Morgan, the Washington County superintendent, bristled at the notion that teachers shouldn’t be held accountable for how they much they are able to improve the learning of a child that came to school ill-prepared for some reason.

Washington County model

“Every child can and will learn if challenged and held to higher standards,” she said.

Morgan, who was named 2010 National Superintendent of the Year by the American Association of School Administrators,  has developed an elaborate system of student assessments, which are compiled in conjunction with teacher evaluations.

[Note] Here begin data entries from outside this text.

(* ===== verification/Pkcs11AttrProofs.v ===== *)
(** * Attributes: what the block of bytes means

    [obj l] is the block of the list [l] of ids and values. add_attribute() appends to
    the list and the lookups search it, without a panic; only memory can be missing. *)
From S2P Require Import Prelude Pkcs11Attr.

Local Open Scope Z_scope.

(** ** Computations that do not depend on what is left to allocate *)
Definition safe {A} (m : T A) (Q : A → Prop) (R : pkcs11_rc → Prop) : Prop :=
  ∀ fs, wp m (λ a _, Q a) (λ e _, R e) fs.

Lemma safe_ret {A} (a : A) (Q : A → Prop) R : Q a → safe (mret a) Q R.
Proof. by intros Ha fs. Qed.

Lemma safe_throw {A} e (Q : A → Prop) (R : pkcs11_rc → Prop) : R e → safe (mthrow e) Q R.
Proof. by intros Ha fs. Qed.

Lemma safe_bind {A B} (m : T A) (f : A → T B) Q Q' R :
  safe m Q' R → (∀ a, Q' a → safe (f a) Q R) → safe (m ≫= f) Q R.
Proof.
  intros Hm Hf fs. apply wp_bind. eapply wp_mono; [apply Hm| |done]. intros a fs' Ha. by apply Hf.
Qed.

Lemma safe_mono {A} (m : T A) (Q Q' : A → Prop) (R R' : pkcs11_rc → Prop) :
  safe m Q R → (∀ a, Q a → Q' a) → (∀ e, R e → R' e) → safe m Q' R'.
Proof. intros Hm HQ HR fs. eapply wp_mono; [apply Hm|eauto..]. Qed.

Lemma safe_lift {A} (x : outcome pkcs11_rc A) (Q : A → Prop) (R : pkcs11_rc → Prop) :
  match x with Ok a => Q a | Err e => R e | Panicked => False end → safe (lift x) Q R.
Proof. intros Hx fs. unfold wp, lift. by destruct x. Qed.

Lemma safe_ok {A B} (x : outcome pkcs11_rc A) a (f : A → T B) Q R :
  x = Ok a → safe (f a) Q R → safe (lift x ≫= f) Q R.
Proof. intros -> Hf. eapply (safe_bind _ _ _ (λ b, b = a)); [by apply safe_lift|]. by intros ? ->. Qed.

(** ** Blocks *)

Abbreviation attr := (Z * list Z)%type.

Definition ser1 (a : attr) : list Z := le32 a.1 ++ le32 (Z.of_nat (length a.2)) ++ a.2.
Definition ser (l : list attr) : list Z := l ≫= ser1.
Definition obj (l : list attr) : list Z :=
  le32 (Z.of_nat (length (ser l))) ++ le32 (Z.of_nat (length l)) ++ ser l.

Definition find_attr (id : Z) (l : list attr) : option (list Z) := (λ x, x.2.2) <$> list_find (λ a, a.1 = id) l.

Lemma length_le32 v : length (le32 v) = 4%nat.
Proof. apply length_le_bytes. Qed.

Lemma length_ser1 a : length (ser1 a) = (8 + length a.2)%nat.
Proof. unfold ser1. rewrite !length_app, !length_le32. lia. Qed.

Lemma ser_cons a l : ser (a :: l) = ser1 a ++ ser l.
Proof. done. Qed.

Lemma ser_app l l' : ser (l ++ l') = ser l ++ ser l'.
Proof. apply bind_app. Qed.

Lemma length_obj l : length (obj l) = (8 + length (ser l))%nat.
Proof. unfold obj. rewrite !length_app, !length_le32. lia. Qed.

(** A number read back. *)
Lemma read32_le32 a v b off :
  off = Z.of_nat (length a) → in_range 32 v → read32 (a ++ le32 v ++ b) off = Ok v.
Proof.
  intros -> Hv. unfold read32. rewrite !length_app, length_le32.
  rewrite (proj2 (Z.leb_le _ _)), (proj2 (Z.leb_le _ _)) by lia. cbn [andb]. f_equal.
  rewrite Nat2Z.id, drop_app_length, (take_app_length' (le32 v)) by (by rewrite length_le32).
  unfold le32. rewrite (wrap_small 32) by done. by apply le_value_bytes.
Qed.

Lemma splice_le32 a v w b n :
  n = length a → splice (a ++ le32 v ++ b) n (le32 w) = a ++ le32 w ++ b.
Proof.
  intros ->. unfold splice. rewrite take_app_length, length_le32. f_equal. f_equal.
  rewrite (app_assoc a), drop_app_length'; [done|]. by rewrite length_app, length_le32.
Qed.

Lemma read_bytes_app a v b off n :
  off = Z.of_nat (length a) → n = Z.of_nat (length v) → read_bytes (a ++ v ++ b) off n = Ok v.
Proof.
  intros -> ->. unfold read_bytes. rewrite !length_app.
  rewrite (proj2 (Z.leb_le _ _)), (proj2 (Z.leb_le _ _)) by lia. cbn [andb].
  by rewrite !Nat2Z.id, drop_app_length, take_app_length.
Qed.

Section heap.
Context `{Heap}.

(** The attributes fit in the heap. *)
Definition attrs_ok (l : list attr) : Prop :=
  Forall (λ a, in_range 32 a.1) l ∧ 8 + Z.of_nat (length (ser l)) <= heap_size.

Lemma attrs_ok_cons a l : attrs_ok (a :: l) →
  in_range 32 a.1 ∧ in_range 32 (Z.of_nat (length a.2)) ∧ attrs_ok l.
Proof.
  intros [Hi Hs]. apply Forall_cons in Hi as [Ha Hi]. rewrite ser_cons, length_app, length_ser1 in Hs.
  pose proof heap_size_bound. split; [done|]. split; [unfold in_range; lia|]. split; [done|lia].
Qed.

Lemma length_list_ser l : (8 * length l <= length (ser l))%nat.
Proof. induction l as [|a l IH]; [done|]. rewrite ser_cons, length_app, length_ser1. cbn. lia. Qed.

Lemma attrs_ok_head l : attrs_ok l → in_range 32 (Z.of_nat (length (ser l))) ∧ in_range 32 (Z.of_nat (length l)).
Proof. intros [_ Hs]. pose proof heap_size_bound. pose proof (length_list_ser l). unfold in_range. lia. Qed.

Lemma read_attrs_size l : attrs_ok l → read32 (obj l) 0 = Ok (Z.of_nat (length (ser l))).
Proof. intros Hl. apply (read32_le32 []); [done|]. by apply attrs_ok_head. Qed.

Lemma read_attrs_count l : attrs_ok l → read32 (obj l) 4 = Ok (Z.of_nat (length l)).
Proof. intros Hl. apply read32_le32; [by rewrite length_le32|]. by apply attrs_ok_head. Qed.

(** ** Building *)

Lemma safe_malloc n (Q : bool → Prop) R :
  (n <= heap_size → Q true) → Q false → safe (TEE_Malloc n) Q R.
Proof.
  intros Ht Hf fs. unfold wp, TEE_Malloc. destruct (heap_alloc _ _) eqn:He; [|done].
  unfold heap_alloc in He. bools. auto.
Qed.

Definition no_memory (e : pkcs11_rc) : Prop := e = PKCS11_CKR_DEVICE_MEMORY.

Lemma init_attributes_ok : safe init_attributes_head (λ o, o = obj [] ∧ attrs_ok []) no_memory.
Proof.
  eapply safe_bind; [apply (safe_malloc _ (λ b, b = true → 8 <= heap_size)); done|]. intros [] Hb; [|by apply safe_throw].
  apply safe_ret. split; [done|]. split; [constructor|]. cbn. specialize (Hb eq_refl). lia.
Qed.

Lemma serialize_ok buf blen data :
  blen = Z.of_nat (length buf) → blen <= heap_size → Z.of_nat (length data) < 2 ^ 32 →
  safe (serialize buf blen data)
    (λ r, r = (buf ++ data, Z.of_nat (length (buf ++ data))) ∧ Z.of_nat (length (buf ++ data)) <= heap_size) no_memory.
Proof.
  intros -> Hb Hd. pose proof heap_size_bound. unfold serialize.
  destruct (add_overflow 64 _ _) as [n|] eqn:Ho.
  - apply add_overflow_Some in Ho as [-> _].
    eapply safe_bind; [apply (safe_malloc _ (λ b, b = true → Z.of_nat (length buf) + Z.of_nat (length data) <= heap_size)); done|].
    intros [] Hm; [|by apply safe_throw]. apply safe_ret. rewrite Nat2Z.id, firstn_all, length_app, Nat2Z.inj_add. split; [done|auto].
  - unfold add_overflow in Ho. destruct (Z.ltb_spec (Z.of_nat (length buf) + Z.of_nat (length data)) (2 ^ 64)); [done|lia].
Qed.

Lemma add_attribute_ok l id d :
  attrs_ok l → in_range 32 id → Z.of_nat (length d) < 2 ^ 32 →
  safe (add_attribute (obj l) id d) (λ o, o = obj (l ++ [(id, d)]) ∧ attrs_ok (l ++ [(id, d)])) no_memory.
Proof.
  intros Hl Hid Hd. pose proof heap_size_bound as Hh. pose proof Hl as [Hf Hs]. pose proof (length_list_ser l).
  unfold add_attribute. apply (safe_ok _ _ _ _ _ (read_attrs_size l Hl)).
  rewrite (wrap_small 64) by (unfold in_range; lia).
  eapply safe_bind; [apply serialize_ok; [rewrite length_obj; lia|lia|rewrite length_le32; lia]|]. intros ? [-> Hs1].
  eapply safe_bind; [apply serialize_ok; [done|done|rewrite length_le32; lia]|]. intros ? [-> Hs2].
  eapply safe_bind; [apply serialize_ok; [done|done|lia]|]. intros ? [-> Hs3].
  assert (∀ x, obj l ++ x = le32 (Z.of_nat (length (ser l))) ++ le32 (Z.of_nat (length l)) ++ ser l ++ x) as Ho
    by (intros x; unfold obj; by rewrite <- !app_assoc).
  rewrite <- !app_assoc, Ho in *. eapply safe_ok.
  { apply (read32_le32 []); [done|]. by apply attrs_ok_head. }
  eapply safe_ok.
  { apply read32_le32; [by rewrite length_le32|]. by apply attrs_ok_head. }
  rewrite !length_app, !length_le32 in Hs3. apply safe_ret.
  assert (ser (l ++ [(id, d)]) = ser l ++ le32 id ++ le32 (Z.of_nat (length d)) ++ d) as Hser.
  { rewrite ser_app. unfold ser at 2. cbn. rewrite app_nil_r. done. }
  split.
  - change (splice (le32 ?v ++ ?b) 0 ?w) with (splice ([] ++ le32 v ++ b) 0 w). rewrite (splice_le32 []) by done. cbn [app].
    rewrite splice_le32 by (by rewrite length_le32). unfold obj. rewrite Hser, !length_app, !length_le32.
    cbn [app length]. f_equal; [f_equal; lia|]. f_equal. f_equal. lia.
  - split.
    + apply Forall_app. split; [done|]. by apply Forall_singleton.
    + rewrite Hser, !length_app, !length_le32. lia.
Qed.
(** ** Searching *)

(** The places of the attributes [id] in a list that begins at [cur]. *)
Fixpoint places (id cur : Z) (l : list attr) : list (Z * Z) :=
  match l with
  | [] => []
  | a :: l =>
    let n := Z.of_nat (length a.2) in
    (if a.1 =? id then [(cur + 8, n)] else []) ++ places id (cur + 8 + n) l
  end.

(** The loop from [cur] on, with [p] in front: it stops at the end, or early when
    it has found as many as it looks for. *)
Lemma ptrs_loop_ok id max fuel p l found acc :
  attrs_ok l → (length l < fuel)%nat → (max = 0 ∨ found < max)%nat →
  let end_ := Z.of_nat (length p) + Z.of_nat (length (ser l)) in
  let ps := places id (Z.of_nat (length p)) l in
  ∃ cur, cur <= end_ ∧
    ptrs_loop fuel (p ++ ser l) (Z.of_nat (length p)) end_ id max found acc
    = Ok (cur, if (max =? 0)%nat then (found + length ps)%nat else (found + length ps) `min` max,
          if (max =? 0)%nat then acc else acc ++ take (max - found) ps)%nat.
Proof.
  revert p l found acc. induction fuel as [|fuel IH]; intros p l found acc Hl Hfuel Hmax end_ ps; [lia|]. subst end_ ps.
  destruct l as [|[i d] l].
  - exists (Z.of_nat (length p)). split; [lia|]. cbn [ser mbind list_bind length places ptrs_loop].
    rewrite (proj2 (Z.ltb_ge _ _)) by lia. rewrite take_nil, app_nil_r, Nat.add_0_r.
    destruct (Nat.eqb_spec max 0); [done|]. by rewrite Nat.min_l by lia.
  - destruct (attrs_ok_cons _ _ Hl) as (Hi & Hd & Hl'). cbn [fst snd] in Hi, Hd.
    pose proof (length_ser1 (i, d)) as Hser1. cbn [snd] in Hser1. cbn [ptrs_loop]. rewrite ser_cons, length_app, Hser1.
    rewrite (proj2 (Z.ltb_lt _ _)) by lia. unfold ser1. cbn [fst snd]. rewrite <- !app_assoc.
    rewrite (read32_le32 p i _ _ eq_refl Hi), bind_Ok, (app_assoc p (le32 i)).
    rewrite (read32_le32 (p ++ le32 i) (Z.of_nat (length d))) by (rewrite ?length_app, ?length_le32; done || lia). rewrite bind_Ok.
    rewrite <- !app_assoc. cbn [places fst snd]. cbv zeta.
    specialize (IH (p ++ ser1 (i, d)) l). unfold ser1 in IH. cbn [fst snd] in IH. rewrite !length_app, !length_le32, <- !app_assoc in IH.
    replace (Z.of_nat (length p + (4 + (4 + length d)))) with (Z.of_nat (length p) + 8 + Z.of_nat (length d)) in IH by lia.
    replace (Z.of_nat (length p) + 8 + Z.of_nat (length d) + Z.of_nat (length (ser l)))
      with (Z.of_nat (length p) + Z.of_nat (8 + length d + length (ser l))) in IH by lia.
    rewrite !Z.add_assoc. cbn [length] in Hfuel.
    destruct (Z.eqb_spec i id) as [->|Hne]; cbn [negb app]; rewrite ?Z.eqb_refl.
    + destruct (Nat.eqb_spec max 0) as [->|Hmax0].
      * destruct (IH (S found) acc Hl' ltac:(lia) ltac:(lia)) as (cur & Hcur & ->). exists cur. split; [done|].
        cbn [Nat.eqb length]. do 2 f_equal. f_equal. lia.
      * destruct (Nat.eqb_spec (S found) max) as [Hf|Hf].
        -- exists (Z.of_nat (length p)). split; [lia|]. subst max. cbn [length]. rewrite Nat.min_r by lia.
           replace (S found - found)%nat with 1%nat by lia. done.
        -- destruct (IH (S found) (acc ++ [(Z.of_nat (length p) + 8, Z.of_nat (length d))]) Hl' ltac:(lia) ltac:(lia)) as (cur & Hcur & ->).
           exists cur. split; [done|]. cbn [length].
           replace (max - found)%nat with (S (max - S found)) by lia. cbn [take]. rewrite <- app_assoc. cbn [app].
           do 2 f_equal. f_equal. lia.
    + destruct (IH found acc Hl' ltac:(lia) Hmax) as (cur & Hcur & ->). by exists cur.
Qed.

A special group of student achievement specialists work with the teachers in crunching the numbers and improving how the student is taught.

Morgan said the program is not just to help students learn more and improve teaching, but it is also “accountability to taxpayers.”

“They’re handing over a lot of money,” Morgan said. “Our taxpayers want to know that when we’re handing out a diploma that the student is not reading at a 5th grade level.”

She said ultimately she’d like to see pay differentials for teachers who want to work harder or longer to make more money, as people do in the private sector.

She noted that U.S. Education Secretary Arne Duncan is also a strong supporter of teacher pay based on performance. “It’s something he believes in very deeply,” she said.

Cheryl Bost, the president of the Teachers Association of Baltimore County whom O’Malley also appointed to the new council, also pressed Morgan on how her system measured student growth. In an interview on WBAL radio Tuesday, she said she wants any new evaluation program to be “a fair process.”

“We need to make sure that we’re held accountable,” Bost said, “ but we don’t want to drive teachers out of the profession.”

Improving teacher performance is only one aspect of Race to the Top plan that won Maryland the grant. It also includes establishing a new national Common Core curriculum that will be shared by the states based on international standards. There will also be a heavy investment in technology that will allow student achievement to be tracked individually over the entire time a student is in school, from pre-K through college. Finally, the Breakthrough Center project to turn around low-achieving schools will be expanded.